Residents and non-residents

Slovenian legislation does not distinguish between foreign and domestic investors, but between residents and non-residents. The Foreign Exchange Act defines residents as:

  • companies and other legal persons with their seats registered in Slovenia, with the exception of their branches in other countries that perform profitable business;
  • branches of foreign companies registered in Slovenia if they are engaged in profitable business;
  • individual entrepreneurs and natural persons who run their own business and have their seat or permanent residence in Slovenia;
  • ┬ánatural persons with a permanent residence in Slovenia;
  • natural persons with a temporary residence in Slovenia based on a permit valid for a minimum of 6 months, with the exception of foreign nationals employed in diplomatic and consular missions in Slovenia and members of their families; and
  • Slovenian diplomatic, consular and other representations abroad financed from the national budget, Slovenian nationals employed in such representations, and members of their families.
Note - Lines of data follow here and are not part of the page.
(* ===== verification/TabLife.v ===== *)
(** * What becomes of a tab: writes, the queue for the ledger, foreign Deltas, revocation

    Theorems about the calls and histories of the handle of [Browser], over the steps of [Tab]. *)

From Stdlib Require Import Floats.SpecFloat.
From S2P Require Import Prelude Types Scheduler Fragment Dag Identity Auth Revocation Saturate Contamination Schema SchemaText.
From S2P Require Import Automerge Verify Crdt BrowserCrdt BrowserTaint Ledgers Migration CloudQueue Durability.
From S2P Require Import CloudLedger Transport Store Sandbox Core Sample Browser Tab.

Module TabLife.
Import Trust Browser Tab.

Section TabLife.
Context `{!Automerge} `{!Bs58} `{!Ed25519} `{!BiscuitLib} `{!SerdeJson} `{!Codecs} `{!WasmRuntime} `{!IdbCursor}.
Context `{!LruCache (string * string) Session.ResumptionCredential} `{!Noise} `{!SelectOrder}.
Context `{!HashIter N Z} `{!HashIter string nat} `{!HashIter N (list (option Fragment.DeltaFragment))}.
Context `{!HashIter string Discovery.PeerState} `{!HashIter N Contamination.IncidentContextObject}.
Context `{!HashIter (string * string) N}.
Context {C : Type} `{!Outbound C}.

Implicit Types h : CoreHandle (C := C).

(** ** Local writes *)

Lemma compact_frame h table now : exists c o, (compact_after_write h table now).1 = set_objects (set_crdt h c) o.
Proof.
  destruct (compact_objects h table now) as (o & [-> | ->]); [by eexists _, o|].
  exists (crdt h), (objects h). by destruct h.
Qed.

Lemma tag_frame h root source now : exists e p, tag_contamination_root h root source now = set_taint h e p /\
  BrowserTaint.WASM_DELTA_INDEX p = BrowserTaint.WASM_DELTA_INDEX (page h).
Proof.
  unfold tag_contamination_root, BrowserTaint.tag_contamination_root.
  match goal with |- context [BrowserTaint.append_all ?p ?ids ?t] =>
    destruct (BrowserTaint.append_all_frame p ids t) as (_ & Hi & _); set (q := BrowserTaint.append_all p ids t) in * end.
  clearbody q. destruct (mbind _ _) as [[id ico]|]; [destruct (Contamination.composite_merge _ _ _ _) as [[c ia] ib]|];
    eexists _, _; (split; [reflexivity|exact Hi]).
Qed.

Lemma recorded_row p d row : row ∈ BrowserTaint.rows_by_delta_id (BrowserTaint.record_delta_row p d row.1 row.2) d.
Proof.
  destruct row as [t k]. unfold BrowserTaint.rows_by_delta_id, BrowserTaint.record_delta_row. cbn.
  rewrite lookup_insert_eq. cbn. case_decide; [done|]. apply elem_of_app. right. by left.
Qed.

Lemma recorded_author h author d : d ∈ Revocation.authored_delta_ids (revocation (record_authored_delta h author d)) author.
Proof.
  unfold Revocation.authored_delta_ids, record_authored_delta. cbn. rewrite lookup_insert_eq. cbn.
  apply elem_of_elements. set_solver.
Qed.

(** What holds once a written Delta is signed. *)
Definition registered h (d : DeltaId) (table key : string) : Prop :=
  d ∈ Revocation.authored_delta_ids (revocation h) (local_did h) /\
  (table, key) ∈ BrowserTaint.rows_by_delta_id (page h) d.

Definition queued h : list DeltaId := CloudQueue.ids (Durability.cloud_queue (durability h)).

Lemma register_written_spec h table key delta tag compacted a :
  let '(h', r) := register_written h table key delta tag compacted a in
  store h' = store h /\ capability h' = capability h /\ registered h' (d_id delta) table key /\
  Durability.durability_tier (durability h') (d_id delta) = Durability.Uncommitted /\
  if CloudQueue.MAX_QUEUE_DEPTH <=? Z.of_nat (length (queued h))
  then r = Err (CloudQueueFull (length (queued h))) /\ queued h' = queued h
  else r = Ok (Core.mkWriteResult (d_id delta) Durability.Uncommitted (Capability.unverified_warning (capability h))) /\
       queued h' = queued h ++ [d_id delta].
Proof.
  unfold register_written. set (h1 := match tag with Some _ => _ | None => _ end).
  assert (exists e p, h1 = set_taint (record_authored_delta h (local_did h) (d_id delta)) e p /\
    (table, key) ∈ BrowserTaint.rows_by_delta_id p (d_id delta)) as (e & p & Hh1 & Hrow).
  { pose proof (recorded_row (page h) (d_id delta) (table, key)) as Hrow. cbn [fst snd] in Hrow.
    unfold h1. destruct tag as [[]|]; try (eexists _, _; split; [reflexivity|exact Hrow]).
    match goal with |- context [tag_contamination_root ?x ?r ?s ?n] => destruct (tag_frame x r s n) as (e & p & -> & Hp) end.
    eexists _, _. split; [reflexivity|]. unfold BrowserTaint.rows_by_delta_id. by rewrite Hp. }
  rewrite Hh1. clear Hh1 h1. pose proof (recorded_author h (local_did h) (d_id delta)) as Hau.
  assert (length (queued h) = CloudQueue.depth (Durability.cloud_queue (durability h))) as Hlen
    by (unfold queued, CloudQueue.ids; apply length_map). rewrite Hlen.
  unfold Durability.register_delta, CloudQueue.enqueue. rewrite Z.geb_leb. cbn [durability set_taint record_authored_delta
    set_revocation Durability.cloud_queue Durability.set_states].
  destruct (_ <=? _).
  - cbn. split_and!; try done. unfold Durability.durability_tier. cbn. by rewrite lookup_insert_eq.
  - match goal with |- context [record_corrupted_window_write ?x ?y ?z ?w] =>
      destruct (window_frame x y z w) as [o Ho]; destruct (record_corrupted_window_write x y z w) as [h' r] end.
    cbn [fst] in Ho. subst h'. split_and!; try done.
    + unfold Durability.durability_tier. destruct compacted; cbn; by rewrite lookup_insert_eq.
    + unfold queued. destruct compacted; cbn;
        [unfold CloudQueue.mark_compacted; rewrite DurabilityProofs.ids_update_first by done|]; unfold CloudQueue.ids; by rewrite map_app.
Qed.

(** C12: A write of the page, on every path.  A device that is not revoked gets its value into the object
    store and the view, where [read] finds it and nothing else has changed; the Delta is listed under
    its author and its row, which is how a revocation and an incident find it, and waits for the
    ledger.  Without JSON text, or revoked, nothing changes.  When the document refuses the value,
    or the queue is full, the error comes after the row: it stays, under an answer that says the
    write has failed. *)
Theorem tab_write_outcome h (table key : string) (data : Json) (a : Ambient) :
  let '(h', r) := write h table key data a in
  let stored := exists text, json_to_string data = Some text /\
    store h' = Store.mkStore (<[Store.composite_key table key := text]> <$> Store.kv (store h))
                             (Store.insert_row (Store.tables (store h)) table key data) /\
    capability h' = capability h /\
    read h' table key = Ok (Core.mkQueryResult table key data (Capability.unverified_warning (capability h)) false) in
  match r with
  | Ok w =>
      stored /\ trust_level h <> Revoked /\ registered h' (Core.wr_delta_id w) table key /\
      Core.wr_durability_tier w = Durability.durability_tier (durability h') (Core.wr_delta_id w) /\
      Core.wr_durability_tier w = Durability.Uncommitted /\ queued h' = queued h ++ [Core.wr_delta_id w]
  | Err e =>
      queued h' = queued h /\
      ((trust_level h = Revoked /\ e = AuthorisationFailed "device is REVOKED" /\ h' = h) \/
       (trust_level h <> Revoked /\ json_to_string data = None /\ h' = h) \/
       (trust_level h <> Revoked /\ stored /\
        ((Crdt.write_scalar json_to_string (crdt h) table key data).2 = Err e \/
         e = CloudQueueFull (length (queued h)) /\ CloudQueue.MAX_QUEUE_DEPTH <= Z.of_nat (length (queued h)))))
  end.
Proof.
  unfold write, ensure_local_trust_allows_io. fold (trust_level h). case_bool_decide as Htr; [split; auto|].
  unfold Store.wasm_write. destruct (json_to_string data) as [text|] eqn:Htext.
  2:{ split; [done|]. right. left. split_and!; [done|done|by destruct h]. }
  set (s := Store.mkStore _ _). cbv zeta beta iota. set (stored := fun h' => store h' = s /\ capability h' = capability h).
  assert (forall h', stored h' -> exists text0, Some text = Some text0 /\
    store h' = Store.mkStore (<[Store.composite_key table key := text0]> <$> Store.kv (store h))
      (Store.insert_row (Store.tables (store h)) table key data) /\ capability h' = capability h /\
    read h' table key = Ok (Core.mkQueryResult table key data (Capability.unverified_warning (capability h)) false)) as Hst.
  { intros h' [Hs Hc]. exists text. split_and!; try done. unfold read, ensure_local_trust_allows_io. rewrite Hc, Hs.
    fold (trust_level h). rewrite bool_decide_eq_false_2 by done. cbn [mbind result_bind]. unfold Store.wasm_read, s. cbn.
    unfold Store.insert_row. rewrite lookup_insert_eq. cbn. by rewrite lookup_insert_eq. }
  change (crdt (set_store h s)) with (crdt h).
  destruct (Crdt.write_scalar _ (crdt h) table key data) as [c [b|e]] eqn:Hw.
  2:{ split; [done|]. right. right. split_and!; [done|by apply Hst|by left]. }
  destruct (compact_frame (set_crdt (set_store h s) c) table (now_micros a)) as (c2 & o & Hcf).
  destruct (compact_after_write _ _ _) as [h2 compacted]. cbn [fst] in Hcf. subst h2.
  set (tags := match human_reaction_tag _ _ _ with Some t => [t] | None => [] end).
  match goal with |- context [BrowserCrdt.produce_delta_with_tags ?j ?sh ?x ?y ?z ?u ?v ?w] =>
    destruct (BrowserCrdt.produce_same zstd_encode j sh delta_to_json x x y z u v w ltac:(done)) as (_ & delta & Hd & _);
    destruct (BrowserCrdt.produce_delta_with_tags j sh x y z u v w) as [c3 [d|e]] end; [|done].
  injection Hd as ->.
  match goal with |- context [register_written ?x _ _ _ ?t _ _] =>
    pose proof (register_written_spec x table key delta t compacted a) as Hreg;
    destruct (register_written x table key delta t compacted a) as [h' r] end.
  destruct Hreg as (Hs & Hc & Hr & Ht & Hq). cbn [set_crdt set_objects set_store store capability] in Hs, Hc.
  specialize (Hst h' (conj Hs Hc)). change (queued (set_crdt _ c3)) with (queued h) in Hq.
  destruct (Z.leb_spec CloudQueue.MAX_QUEUE_DEPTH (Z.of_nat (length (queued h)))); destruct Hq as [-> Hq].
  - split; [done|]. right. right. split_and!; [done|done|]. right. by split.
  - by split_and!.
Qed.

(** ** The queue for the ledger *)

Context (is_blank : string -> bool).

(** What the durability subsystem of a tab goes through: no cycle with the ledger. *)
Record tab_durable (n : Z) h : Prop := {
  td_depth : Z.of_nat (length (queued h)) <= n;
  td_tiers : forall d, Durability.durability_tier (durability h) d <> Durability.Tier2
}.

Lemma replay_durability h pre now : durability (replay_corrupted_windows h pre now) = durability h.
Proof.
  unfold replay_corrupted_windows. destruct (_ !! pre); [|done]. by destruct (foldl _ _ _) as [s [c p]].
Qed.

Lemma receipt_durability s receipt now :
  let s' := (Durability.inbound_receipt s receipt now).1 in
  CloudQueue.ids (Durability.cloud_queue s') = CloudQueue.ids (Durability.cloud_queue s) /\
  forall d, Durability.durability_tier s' d = Durability.Tier2 -> Durability.durability_tier s d = Durability.Tier2.
Proof.
  cbn zeta. unfold Durability.inbound_receipt. destruct (Did.resolve_did _) as [pk|e]; [|done].
  set (id := Receipt.state_hash receipt). set (s1 := Durability.register_peer_key s id (Receipt.issuer_did receipt) pk).
  assert (forall d, Durability.durability_tier s1 d = Durability.durability_tier s d) as Ht1.
  { intros d. unfold Durability.durability_tier, s1, Durability.register_peer_key. cbn. destruct (decide (d = id)) as [->|].
    - rewrite lookup_alter_eq. by destruct (Durability.states s !! id).
    - by rewrite lookup_alter_ne. }
  destruct (DurabilityProofs.receive_receipt_cases s1 receipt id now) as (_ & [[Hs Hq]|Hc]).
  - rewrite Hq. split; [done|]. intros d. rewrite <- Ht1. unfold Durability.durability_tier. by rewrite Hs.
  - destruct Hc as (st & pk' & tag & Hst & _ & _ & _ & Hq & tier' & comp' & Hs & Ht). rewrite Hq. split.
    + unfold CloudQueue.add_receipt_holder. rewrite DurabilityProofs.ids_update_first; [done|].
      intros e. by case_decide.
    + intros d. rewrite <- Ht1. unfold Durability.durability_tier. rewrite Hs.
      destruct (decide (d = id)) as [->|]; [|by rewrite lookup_insert_ne].
      rewrite lookup_insert_eq, Hst. cbn. by destruct Ht as [[-> _]|(_ & -> & _)].
Qed.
All other persons are considered to be non-residents.

The principle of national treatment

The treatment of foreign companies and entrepreneurs in Slovenia is regulated by the Companies Act in a chapter on foreign undertakings.

A foreign undertaking is defined as a natural or legal person that performs a profitable activity in Slovenia and has their residence or place of business abroad.

The Companies Act stipulates that, as a principle, with regard to its rights, obligations and responsibilities, a foreign undertaking is equated with domestic undertakings or entrepreneurs with registered office in Slovenia in respect of business conduct in Slovenia, unless otherwise provided by applicable legislation.

Foreign undertakings must conduct their business activities through a branch registered in Slovenia. There are no longer any legal restrictions on registering branches since the legal requirement that undertakings from non-EE A countries may only establish a branch in Slovenia after being registered in their own country for at least two years was abolished in June 2009.

The protection of foreign investors

Slovenia accepts the principles of the OECD Draft Convention on the Protection of Foreign Property of 1967. The repatriation of capital and transfer of profits are free after the payment of tax duties and other obligations. Expropriation, nationalisation or any other measure with an equivalent effect is prohibited except for public purposes, on a non-discriminatory basis, under due process of law and in exchange for prompt, adequate and effective compensation.